## RECORDS FOR THE EXERCISE
BEGIN
(* ===== verification/AntiMevProps.v ===== *)
(** * What the bounds on reordering guarantee

    Which proposed orders the validator accepts, what it lets a leader leave out, and
    what the audits it writes can show to the incident detector. *)

From stdpp Require Import gmap strings list sorting pretty.
From S2P Require Import Prelude Concrete Sorting Submissions Fairness AntiMev.

(** ** Positions *)

Lemma positions_snoc l x : positions (l ++ [x]) = <[x := Z.of_nat (length l)]> (positions l).
Proof. unfold positions. rewrite imap_app, foldl_app. cbn. by rewrite Nat.add_0_r. Qed.

(** The position of an id is that of its last occurrence. *)
Lemma positions_spec l id z :
  positions l !! id = Some z ↔
  ∃ i, z = Z.of_nat i ∧ l !! i = Some id ∧ ∀ j, (i < j)%nat → l !! j ≠ Some id.
Proof.
  revert z. induction l as [|x l IH] using rev_ind; intros z.
  { split; [done|]. intros (i & _ & Hi & _). by rewrite lookup_nil in Hi. }
  rewrite positions_snoc. destruct (decide (x = id)) as [->|Hne].
  - rewrite lookup_insert_eq. split.
    + intros [= <-]. exists (length l). split_and!; [done|by rewrite lookup_app_r, Nat.sub_diag|].
      intros j Hj. rewrite lookup_ge_None_2; [done|]. rewrite length_app. cbn. lia.
    + intros (i & -> & Hi & Hlast). f_equal. f_equal.
      destruct (decide (i < length l)%nat) as [Hlt|Hge].
      * exfalso. apply (Hlast (length l)); [lia|]. by rewrite lookup_app_r, Nat.sub_diag.
      * apply lookup_lt_Some in Hi. rewrite length_app in Hi. cbn in Hi. lia.
  - rewrite lookup_insert_ne by done. rewrite IH. split; intros (i & -> & Hi & Hlast); exists i; (split; [done|]).
    + split; [by apply lookup_app_l_Some|]. intros j Hj Hx. apply lookup_app_Some in Hx as [Hx|[Hle Hx]].
      * by apply (Hlast j).
      * apply list_lookup_singleton_Some in Hx as [_ ->]. done.
    + apply lookup_app_Some in Hi as [Hi|[Hle Hi]].
      * split; [done|]. intros j Hj Hx. apply (Hlast j Hj). by apply lookup_app_l_Some.
      * apply list_lookup_singleton_Some in Hi as [_ ->]. done.
Qed.

Lemma positions_nodup l id z :
  NoDup l → positions l !! id = Some z ↔ ∃ i, z = Z.of_nat i ∧ l !! i = Some id.
Proof.
  intros Hnd. rewrite positions_spec. split; [naive_solver|].
  intros (i & -> & Hi). exists i. split_and!; [done..|]. intros j Hj Hx.
  assert (i = j); [by eapply NoDup_lookup|lia].
Qed.
Lemma positions_is_some l id : is_Some (positions l !! id) ↔ id ∈ l.
Proof.
  induction l as [|x l IH] using rev_ind.
  { split; [by intros [? ?]|by intros ?%elem_of_nil]. }
  rewrite positions_snoc, lookup_insert_is_Some, IH, elem_of_app, list_elem_of_singleton.
  destruct (decide (x = id)); naive_solver.
Qed.

Lemma classes_nodup l id c : NoDup l.*1 → classes l !! id = Some c ↔ (id, c) ∈ l.
Proof.
  unfold classes. induction l as [|[i k] l IH] using rev_ind; intros Hnd.
  { split; [done|by intros ?%elem_of_nil]. }
  rewrite fmap_app in Hnd. apply NoDup_app in Hnd as (Hnd & Hdis & _). specialize (IH Hnd).
  rewrite foldl_app, elem_of_app, list_elem_of_singleton. cbn.
  destruct (decide (i = id)) as [->|Hne].
  - rewrite lookup_insert_eq. split; [intros [= <-]; by right|]. intros [Hin|[= ->]]; [|done].
    exfalso. apply (Hdis id); [|left]. by apply (list_elem_of_fmap_2 fst _ (id, c)).
  - rewrite lookup_insert_ne, IH by done. naive_solver.
Qed.

(** ** Deltas *)

Definition bounds_ok (p : AntiMevPolicy) : Prop :=
  Forall (λ b, 0 ≤ max_positions_forward b ∧ 0 ≤ max_positions_backward b) (reorder_bounds p).

Lemma bound_for_in p c b : AntiMevPolicy.get_reorder_bound_for p c = Some b → b ∈ reorder_bounds p.
Proof.
  unfold AntiMevPolicy.get_reorder_bound_for. destruct (List.find _ _) as [b'|] eqn:E.
  - intros [= <-]. apply List.find_some in E as [Hin _]. by apply list_elem_of_In.
  - intros Hb. apply List.find_some in Hb as [Hin _]. by apply list_elem_of_In.
Qed.

(** A class's own bound, or else the general one, says how far a submission may go. *)
Lemma validate_delta_spec p c z :
  bounds_ok p →
  AntiMevPolicy.validate_ordering_delta p c z = true ↔
  ∀ b, AntiMevPolicy.get_reorder_bound_for p c = Some b →
    - max_positions_forward b ≤ z ≤ max_positions_backward b.
Proof.
  intros Hok. unfold AntiMevPolicy.validate_ordering_delta.
  destruct (AntiMevPolicy.get_reorder_bound_for p c) as [b|] eqn:E; [|naive_solver].
  pose proof (proj1 (Forall_forall _ _) Hok b (bound_for_in _ _ _ E)) as [Hf Hb].
  rewrite andb_true_iff.
  assert (((if decide (z < 0) then bool_decide (- z ≤ max_positions_forward b) else true) = true ↔
    - max_positions_forward b ≤ z)) as ->.
  { case_decide; [rewrite bool_decide_eq_true|]; lia. }
  assert (((if decide (0 < z) then bool_decide (z ≤ max_positions_backward b) else true) = true ↔
    z ≤ max_positions_backward b)) as ->.
  { case_decide; [rewrite bool_decide_eq_true|]; lia. }
  naive_solver.
Qed.

Lemma deltas_spec snap proposed d :
  d ∈ AntiMevEngine.compute_position_deltas snap proposed ↔
  positions snap.*1 !! od_id d = Some (snapshot_position d) ∧
  positions proposed !! od_id d = Some (proposed_position d) ∧
  delta d = proposed_position d - snapshot_position d ∧
  od_class d = default Normal (classes snap !! od_id d).
Proof.
  unfold AntiMevEngine.compute_position_deltas. rewrite sort_by_perm, list_elem_of_omap. split.
  - intros ([id s] & Hin%elem_of_btree_list & Hd). cbn in Hd.
    destruct (positions proposed !! id) as [q|] eqn:E; [|done]. injection Hd as <-. cbn. done.
  - intros (Hs & Hq & Hd & Hc). exists (od_id d, snapshot_position d). split; [by apply elem_of_btree_list|].
    cbn. rewrite Hq. cbn. rewrite <- Hd, <- Hc. by destruct d.
Qed.

Lemma omap_nil {A B} (f : A → option B) l : omap f l = [] ↔ ∀ x, x ∈ l → f x = None.
Proof.
  induction l as [|x l IH]; cbn; [split; [by intros _ ? ?%elem_of_nil|done]|].
  setoid_rewrite elem_of_cons. destruct (f x) eqn:E; [split; [done|naive_solver congruence]|].
  rewrite IH. naive_solver.
Qed.

Lemma no_violation p cl d :
  AntiMevEngine.violation_of p cl d = None ↔
  AntiMevPolicy.validate_ordering_delta p (default Normal (cl !! od_id d)) (delta d) = true.
Proof.
  unfold AntiMevEngine.violation_of. destruct (AntiMevPolicy.validate_ordering_delta _ _ _); [done|].
  case_decide; done.
Qed.

(** C40: The orders the engine accepts: each submission that the snapshot and the proposal
    share is within the bound of its class, and at most the permitted share of them have
    moved at all. *)
Theorem engine_accepts p snap proposed n :
  bounds_ok p → NoDup snap.*1 →
  let deltas := AntiMevEngine.compute_position_deltas snap proposed in
  mev_valid (AntiMevEngine.apply_ordering_constraints p snap proposed n) = true ↔
  (∀ i id c q b, snap !! i = Some (id, c) → positions proposed !! id = Some q →
     AntiMevPolicy.get_reorder_bound_for p c = Some b →
     - max_positions_forward b ≤ q - Z.of_nat i ≤ max_positions_backward b) ∧
  (n = 0%nat ∨ deltas = [] ∨
   AntiMevEngine.moved_bps deltas (length deltas) ≤ max_discretion_bps (leader_discretion_limit p)).
Proof.
  intros Hok Hnd. cbv zeta. unfold AntiMevEngine.apply_ordering_constraints. cbn.
  rewrite bool_decide_eq_true, app_nil.
  assert (omap (AntiMevEngine.violation_of p (classes snap)) (AntiMevEngine.compute_position_deltas snap proposed) = [] ↔
    ∀ i id c q b, snap !! i = Some (id, c) → positions proposed !! id = Some q →
     AntiMevPolicy.get_reorder_bound_for p c = Some b →
     - max_positions_forward b ≤ q - Z.of_nat i ≤ max_positions_backward b) as ->.
  { rewrite omap_nil. setoid_rewrite deltas_spec. setoid_rewrite no_violation. split.
    - intros Hall i id c q b Hi Hq Hb.
      assert (positions snap.*1 !! id = Some (Z.of_nat i)) as Hs.
      { apply positions_nodup; [done|]. exists i. by rewrite list_lookup_fmap, Hi. }
      assert (classes snap !! id = Some c) as Hc by (apply classes_nodup; [done|by eapply list_elem_of_lookup_2]).
      specialize (Hall (mkDelta id (Z.of_nat i) q (q - Z.of_nat i) c)). cbn in Hall. rewrite Hc in Hall.
      exact (proj1 (validate_delta_spec p c _ Hok) (Hall (conj Hs (conj Hq (conj eq_refl eq_refl)))) b Hb).
    - intros Hall d (Hs & Hq & Hd & _). apply positions_nodup in Hs as (i & Hpos & Hi); [|done].
      rewrite list_lookup_fmap in Hi. destruct (snap !! i) as [[id c]|] eqn:E; [|done]. cbn in Hi. injection Hi as Hid.
      assert (classes snap !! od_id d = Some c) as Hc
        by (apply classes_nodup; [done|rewrite <- Hid; by eapply list_elem_of_lookup_2]).
      rewrite Hc. cbn. apply validate_delta_spec; [done|]. intros b Hb. rewrite Hd, Hpos.
      rewrite <- Hid in Hq. by eapply Hall. }
  apply and_iff_compat_l. case_decide as Hd; [|split; [intros _|intros _; reflexivity]].
  - split; [done|]. destruct Hd as (? & ? & ?). intros [->|[?|?]]; [lia|done|lia].
  - destruct (decide (n = 0%nat)); [by left|]. destruct (decide (AntiMevEngine.compute_position_deltas snap proposed = [])); [by right; left|].
    right; right. apply Z.nlt_ge. intros ?. apply Hd. split_and!; [lia|done|done].
Qed.

(** ** Proposals *)

Lemma flows_nil p proposed profiles :
  AntiMevEngine.validate_protected_flows p proposed profiles = [] ↔
  (enabled (protected_flow_policy p) = true → ∀ id q, profiles !! id = Some q →
     sp_class q ∈ protected_classes (protected_flow_policy p) →
     ∃ z, positions proposed !! id = Some z ∧
       z ≤ Z.min (max_delay_slots (protected_flow_policy p)) (sat_sub (Z.of_nat (length proposed)) 1)).
Proof.
  unfold AntiMevEngine.validate_protected_flows. destruct (enabled _); [|split; [by intros _ ?|done]].
  assert (∀ l : list ProtectedFlowViolation, sort_by (by_score fv_id) l = [] ↔ l = []) as ->.
  { intros l. split; [|by intros ->]. intros Hs. pose proof (sort_by_perm (by_score fv_id) l) as Hp.
    rewrite Hs in Hp. by apply Permutation_nil in Hp. }
  rewrite omap_nil. split.
  - intros Hall _ id q Hq Hc. specialize (Hall (id, q) (proj2 (elem_of_btree_list _ _ _) Hq)).
    unfold AntiMevEngine.flow_violation in Hall. rewrite decide_True in Hall by done.
    destruct (positions proposed !! id) as [z|]; [|done]. case_decide; [done|]. exists z. split; [done|lia].
  - intros Hall [id q] Hq%elem_of_btree_list. unfold AntiMevEngine.flow_violation. case_decide as Hc; [|done].
    destruct (Hall eq_refl id q Hq Hc) as (z & -> & Hz). rewrite decide_False by lia. done.
Qed.

Lemma filter_nil_iff {A} (P : A → Prop) `{!∀ x, Decision (P x)} (l : list A) :
  filter P l = [] ↔ ∀ x, x ∈ l → ¬ P x.
Proof.
  split.
  - intros Hf x Hx HP. assert (x ∈ filter P l) as Hin by (by apply list_elem_of_filter).
    rewrite Hf in Hin. by apply elem_of_nil in Hin.
  - induction l as [|x l IH]; intros Hl; [done|]. rewrite filter_cons, decide_False by (apply Hl; left).
    apply IH. intros y Hy. apply Hl. by right.
Qed.

Lemma fmap_nil_iff {A B} (f : A → B) (l : list A) : f <$> l = [] ↔ l = [].
Proof. split; [apply fmap_nil_inv|by intros ->]. Qed.

Section proposals.
Context `{Sha256, Hex}.
Implicit Types v : FairProposalValidator.

Definition snapshot_order (s : QueueSnapshot) : list (id32 * FairnessClass) :=
  (λ e, (el_id e, el_class e)) <$> sn_entries s.
Definition mev_result v proposed s : AntiMevValidationResult :=
  AntiMevEngine.apply_ordering_constraints (anti_mev_policy v) (snapshot_order s) proposed (length proposed).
END
## TASK DIRECTIONS
Look in the material above for the line with "rewrite IH. naive_solver." and the line with "assert (classes snap !! id", and transcribe exactly those lines and all lines between them, nothing more.

## WRITTEN RESPONSE
  rewrite IH. naive_solver.
Qed.

Lemma no_violation p cl d :
  AntiMevEngine.violation_of p cl d = None ↔
  AntiMevPolicy.validate_ordering_delta p (default Normal (cl !! od_id d)) (delta d) = true.
Proof.
  unfold AntiMevEngine.violation_of. destruct (AntiMevPolicy.validate_ordering_delta _ _ _); [done|].
  case_decide; done.
Qed.

(** C40: The orders the engine accepts: each submission that the snapshot and the proposal
    share is within the bound of its class, and at most the permitted share of them have
    moved at all. *)
Theorem engine_accepts p snap proposed n :
  bounds_ok p → NoDup snap.*1 →
  let deltas := AntiMevEngine.compute_position_deltas snap proposed in
  mev_valid (AntiMevEngine.apply_ordering_constraints p snap proposed n) = true ↔
  (∀ i id c q b, snap !! i = Some (id, c) → positions proposed !! id = Some q →
     AntiMevPolicy.get_reorder_bound_for p c = Some b →
     - max_positions_forward b ≤ q - Z.of_nat i ≤ max_positions_backward b) ∧
  (n = 0%nat ∨ deltas = [] ∨
   AntiMevEngine.moved_bps deltas (length deltas) ≤ max_discretion_bps (leader_discretion_limit p)).
Proof.
  intros Hok Hnd. cbv zeta. unfold AntiMevEngine.apply_ordering_constraints. cbn.
  rewrite bool_decide_eq_true, app_nil.
  assert (omap (AntiMevEngine.violation_of p (classes snap)) (AntiMevEngine.compute_position_deltas snap proposed) = [] ↔
    ∀ i id c q b, snap !! i = Some (id, c) → positions proposed !! id = Some q →
     AntiMevPolicy.get_reorder_bound_for p c = Some b →
     - max_positions_forward b ≤ q - Z.of_nat i ≤ max_positions_backward b) as ->.
  { rewrite omap_nil. setoid_rewrite deltas_spec. setoid_rewrite no_violation. split.
    - intros Hall i id c q b Hi Hq Hb.
      assert (positions snap.*1 !! id = Some (Z.of_nat i)) as Hs.
      { apply positions_nodup; [done|]. exists i. by rewrite list_lookup_fmap, Hi. }
      assert (classes snap !! id = Some c) as Hc by (apply classes_nodup; [done|by eapply list_elem_of_lookup_2]).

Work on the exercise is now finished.